> **TASK BRIEF**
Go line by line through the data and copy those with the word "unfold".

Collected data entries
(** [irq_handler] on processor [c]: [irq], [ebp] and [eip] are fields of the
    trap frame, [cr2] is the address of a page fault.  For a number out of
    range, [pr_err] is given the number itself among its strings. *)
Definition irq_handler (c irq cr2 ebp eip : Z) : M irqs unit :=
  if IRQ_NUM <? irq then mlift Fault
  else
    h ← handler_at irq;
    match h with
    | Some h => _ ← run_handler c h; on_hw (lapic_eoi delay)
    | None =>
        s ← mget;
        _ ← (if irq =? IRQ_PGFLT
             then _ ← on_hw (zoom hpt with_hpt (page_table_dump (ipgdir s) cr2 PAGE_SIZE)); mret tt
             else mret tt);
        _ ← dump_trapframe ebp eip;
        if negb (os_start s) then mlift Bug
        else
          cur ← on_threads (current c);
          _ ← (if bool_decide (shell s = Some cur) then start_new_shell c else mret 0);
          _ ← on_threads (thread_exit c);
          cur' ← on_threads (current c);
          if cur' =? cur then on_hw (lapic_eoi delay) else mret tt
    end.

(** [keyboard_init] (kernel/keyboard.c). *)
Definition keyboard_init : M irqs unit :=
  _ ← on_kbd (keyboard_read_all_buffer kslot);
  _ ← request_irq IRQ_KEYBD KeyboardIrq;
  on_hw (ioapic_enable IRQ_KEYBD 0).

Lemma request_irq_run irq fn s : 0 <= irq < IRQ_NUM ->
  request_irq irq fn s = Ret (0, with_handlers (<[irq := fn]> (irq_handlers s)) s).
Proof.
  intros Hi. unfold request_irq. replace (IRQ_NUM <? irq) with false by lia. by replace (irq =? IRQ_NUM) with false by lia.
Qed.

(** A registered interrupt runs its handler and is then acknowledged. *)
Lemma irq_handler_dispatch c irq cr2 ebp eip h s s' :
  0 <= irq < IRQ_NUM -> irq_handlers s !! irq = Some h -> run_handler c h s = Ret (tt, s') -> lapic_up (ihw s') ->
  irq_handler c irq cr2 ebp eip s = Ret (tt, with_ihw (wrote delay EOI 0 (ihw s')) s').
Proof.
  intros Hi Hh E U. unfold irq_handler. replace (IRQ_NUM <? irq) with false by lia.
  rewrite (M_bind_run _ _ s s (Some h)).
  - rewrite (M_bind_run _ _ _ _ _ E). apply zoom_run. by apply lapic_eoi_run.
  - unfold handler_at. replace (irq =? IRQ_NUM) with false by lia. unfold mget, mbind, M_bind. by rewrite Hh.
Qed.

> **RESPONSE FOR THIS EXERCISE**
  intros Hi. unfold request_irq. replace (IRQ_NUM <? irq) with false by lia. by replace (irq =? IRQ_NUM) with false by lia.
  intros Hi Hh E U. unfold irq_handler. replace (IRQ_NUM <? irq) with false by lia.
  - unfold handler_at. replace (irq =? IRQ_NUM) with false by lia. unfold mget, mbind, M_bind. by rewrite Hh.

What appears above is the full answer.